Mar 30, 2012 - 4:24 pm
3/20/2012 - A recent study in the Achieves of Internal Medicine found that during the past decade, some men with low-grade prostate cancer may have been treated with therapies that are too aggressive. The study conducted by Yale School of Medicine researchers, including lead researcher Cary Gross, MD, found that men who are least likely to benefit from treatment—those with short life expectancies and non-aggressive cancers—are more likely to be treated for their cancers than they were a decade ago.
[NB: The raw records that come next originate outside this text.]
(** Below channel 1, outside the channel numbers, only the upper bound
    [channel + i <= N] guards the store ([set_channel] tests
    [1 <= channel] as well).  From channel -5 the first store raises
    [IndexError]; from channel 0 the value lands in the last slot, channel
    2 of 2, which no element addresses. *)
Lemma group_write_below_channel_1 :
  ~ group_write_ok demo (-5) [7] false /\ ~ group_write_ok demo 0 [7] false.
Proof.
  split.
  - intros (s' & Hrun & _). vm_compute in Hrun. discriminate.
  - intros (s' & Hrun & _ & _ & Hkeep).
    assert (E : run (set_channel_rgb 0 [7] false) demo
                = (Ok true, put demo [0; 7] [])) by reflexivity.
    rewrite E in Hrun. injection Hrun as <-.
    specialize (Hkeep 2 ltac:(simpl; lia)).
    assert (H : level [0; 7] 2 = level [0; 0] 2).
    { apply Hkeep. intros [| [| i]] v Hi Hc; simpl in Hi; try discriminate; lia. }
    vm_compute in H. discriminate.
Qed.

(** C10. [set_channel_rgb] never returns [False], whatever the input, and
    for a start channel among the channel numbers, which start at 1, it
    returns [True], also when no value could be stored and the buffer is
    left untouched. *)
Theorem set_channel_rgb_returns_true (g : DMXGateway) (tr : list event)
    (channel : Z) (values : list Z) (send_immediately : bool) :
  fst (set_channel_rgb channel values send_immediately {| self := g; trace := tr |})
  <> Ok false
  /\
  (well_formed g ->
   1 <= channel ->
   exists s' : state,
     set_channel_rgb channel values send_immediately {| self := g; trace := tr |}
     = (Ok true, s') /\
     ((forall (i : nat) (v : Z),
         values !! i = Some v ->
         ~ (channel + Z.of_nat i <= _number_of_channels g /\ 0 <= v <= 255)) ->
      _channels (self s') = _channels g)).
Proof.
  split.
  - unfold set_channel_rgb, bind.
    destruct (for_ _ _ _) as [[[] | e] s1]; [| simpl; discriminate].
    destruct ((if send_immediately then send else ret tt) s1) as [[[] | e] s2];
      simpl; discriminate.
  - intros Hg Hc. eexists. split; [apply set_channel_rgb_run; assumption |].
    intros Hskip. unfold put. cbn [self with_channels _channels].
    apply rgb_buffer_unchanged. intros j v Hj. rewrite Z.add_0_r. apply Hskip, Hj.
Qed.

Lemma set_channel_rgb_returns_true_witness :
  fst (set_channel_rgb 2 [300; 7] false {| self := demo; trace := [] |}) <> Ok false
  /\
  exists s' : state,
    set_channel_rgb 2 [300; 7] false {| self := demo; trace := [] |} = (Ok true, s') /\
    _channels (self s') = _channels demo.
Proof.
  destruct (set_channel_rgb_returns_true demo [] 2 [300; 7] false) as [Hnever Htrue].
  split; [exact Hnever |].
  destruct (Htrue demo_well_formed ltac:(lia)) as (s' & Hrun & Hsame).
  exists s'. split; [exact Hrun |]. apply Hsame.
  intros [| [| i]] v Hi; simpl in Hi; [| | discriminate];
    injection Hi as <-; simpl; lia.
Defined.

(** Every value rejected: [True] all the same, nothing stored, nothing sent. *)
Example set_channel_rgb_all_rejected :
  run (set_channel_rgb 2 [300; 7] false) demo = (Ok true, {| self := demo; trace := [] |}).
Proof. reflexivity. Qed.

(** For a start channel below the buffer, outside the channel numbers, the
    store raises [IndexError] and the call returns nothing.  ([set_channel]
    tests [1 <= channel] and returns [False] on the same channel.) *)
Lemma set_channel_rgb_raises_below_the_buffer :
  run (set_channel_rgb (-5) [7] false) demo
  = (Raise IndexError, {| self := demo; trace := [] |})
  /\
  fst (run (set_channel_rgb (-5) [7] false) demo) <> Ok true
  /\
  run (set_channel (-5) 7 false) demo = (Ok false, {| self := demo; trace := [] |}).
Proof. repeat split; try reflexivity. vm_compute. discriminate. Qed.

(** * Rounding is symmetric and monotone *)

Section RoundingSymmetry.
Local Open Scope Q_scope.








End RoundingSymmetry.

(** * Frames that change nothing, and the last datagram *)



Section CleanFrames.
Variables (g : DMXGateway) (original_values value_arr : list Z) (n : Z) (fps : number).


(** Channels the frame does not list keep their level. *)
Lemma frame_buffer_other (channels : list Z) (i c : Z) :
  forall (buffer : list Z) (x : Z),
  Forall (fun c' => 1 <= c') channels -> 1 <= c <= len buffer ->
  ~ In c channels ->
  level (frame_buffer original_values value_arr n i x channels buffer) c = level buffer c.
Proof.
  induction channels as [| c0 rest IH]; intros buffer x Hv Hc Hn; simpl.
  - reflexivity.
  - inversion Hv as [| ? ? Hc0 Hrest]; subst.
    rewrite IH.
    + apply level_insert_ne; try lia. intros ->. apply Hn. left. reflexivity.
    + exact Hrest.
    + rewrite len_insert. exact Hc.
    + intros H. apply Hn. right. exact H.
Qed.


End CleanFrames.

(** * The class invariant across the operations

    What does hold of C6: the single and the group write keep the buffer
    at [N] bytes whatever the arguments they are given, and so does a
    fade toward targets that are bytes, whether they return or raise. *)


Section Invariant.

Lemma getitem_In {A : Type} (l : list A) (i : Z) (a : A) : getitem l i = Ok a -> In a l.
Proof.
  unfold getitem. destruct (index_of (len l) i) as [k |]; [| discriminate].
  destruct (l !! k) as [b |] eqn:E; [| discriminate].
  intros [= <-]. apply list_elem_of_In. eapply list_elem_of_lookup_2. exact E.
Qed.

Lemma store_channel_wf (s : state) (i v : Z) :
  well_formed (self s) -> byte v -> well_formed (self (snd (store_channel i v s))).
Proof.
  intros [Hlen Hb] Hv. unfold store_channel, setitem.
  destruct (index_of (len (_channels (self s))) i) as [k |]; simpl.
  - split; simpl.
    + rewrite len_insert. exact Hlen.
    + apply bytes_insert; assumption.
  - split; assumption.
Qed.

Lemma store_channel_trace (s : state) (i v : Z) :
  trace (snd (store_channel i v s)) = trace s.
Proof.
  unfold store_channel. destruct (setitem _ _ _); reflexivity.
Qed.

Lemma send_self (s : state) : self (snd (send s)) = self s.
Proof.
  unfold send, bind, get_self, lift, emit.
  destruct (bytearray_extend _ _); reflexivity.
Qed.

(** A loop keeps what each pass keeps. *)
Lemma for_keeps {A : Type} (P : state -> Prop) (body : A -> M unit) (xs : list A) :
  (forall (x : A) (s : state), In x xs -> P s -> P (snd (body x s))) ->
  forall s : state, P s -> P (snd (for_ xs body s)).
Proof.
  induction xs as [| x xs IH]; intros Hbody s Hs; simpl.
  - exact Hs.
  - unfold bind. pose proof (Hbody x s (or_introl eq_refl) Hs) as H1.
    destruct (body x s) as [[[] | e] s1]; simpl in *.
    + apply IH; [| exact H1]. intros y s' Hy. apply Hbody. right. exact Hy.
    + exact H1.
Qed.

End Invariant.

Lemma set_channel_wf (channel value : Z) (send_immediately : bool) (s : state) :
  well_formed (self s) ->
  well_formed (self (snd (set_channel channel value send_immediately s))).
Proof.
  intros Hs. unfold set_channel, bind, get_self.
  destruct ((1 <=? channel) && (channel <=? _number_of_channels (self s))); simpl; [| exact Hs].
  destruct (Z.leb_spec 0 value), (Z.leb_spec value 255); simpl; try exact Hs.
  pose proof (store_channel_wf s (channel - 1) value Hs ltac:(unfold byte; lia)) as H1.
  destruct (store_channel (channel - 1) value s) as [[[] | e] s1]; simpl in *; [| exact H1].
  destruct send_immediately; [| exact H1].
  pose proof (send_self s1) as E.
  destruct (send s1) as [[[] | e] s2]; simpl in *; rewrite E; exact H1.
Qed.

Lemma set_channel_rgb_item_wf (channel : Z) (values : list Z) (i : Z) (s : state) :
  well_formed (self s) ->
  well_formed (self (snd (set_channel_rgb_item channel values i s))).
Proof.
  intros Hs. unfold set_channel_rgb_item, bind, get_self, lift.
  destruct (getitem values i) as [v | e]; [| exact Hs].
  destruct (channel + i <=? _number_of_channels (self s)); simpl; [| exact Hs].
  destruct (Z.leb_spec 0 v), (Z.leb_spec v 255); simpl; try exact Hs.
  pose proof (store_channel_wf s (channel - 1 + i) v Hs ltac:(unfold byte; lia)) as H1.
  destruct (store_channel (channel - 1 + i) v s) as [[[] | e] s1]; exact H1.
Qed.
With more than 27 known genotypes, or varieties of prostate cancer, it is vital that each man understands what his diagnostic scores mean and makes informed treatment decisions with his medical team, based upon age, general health and family history. Assessing whether one’s disease appears indolent (non-life threatening) or aggressive is an important step in the process. For many men, the best decision is not to treat immediately but participate in active surveillance. To better inform treatment decisions, PCF has invested more than $5 million in funding for better diagnostics and biomarkers to more accurately pinpoint aggressive versus non-life-threatening cancers so overtreatment can be reduced and more men can be cured.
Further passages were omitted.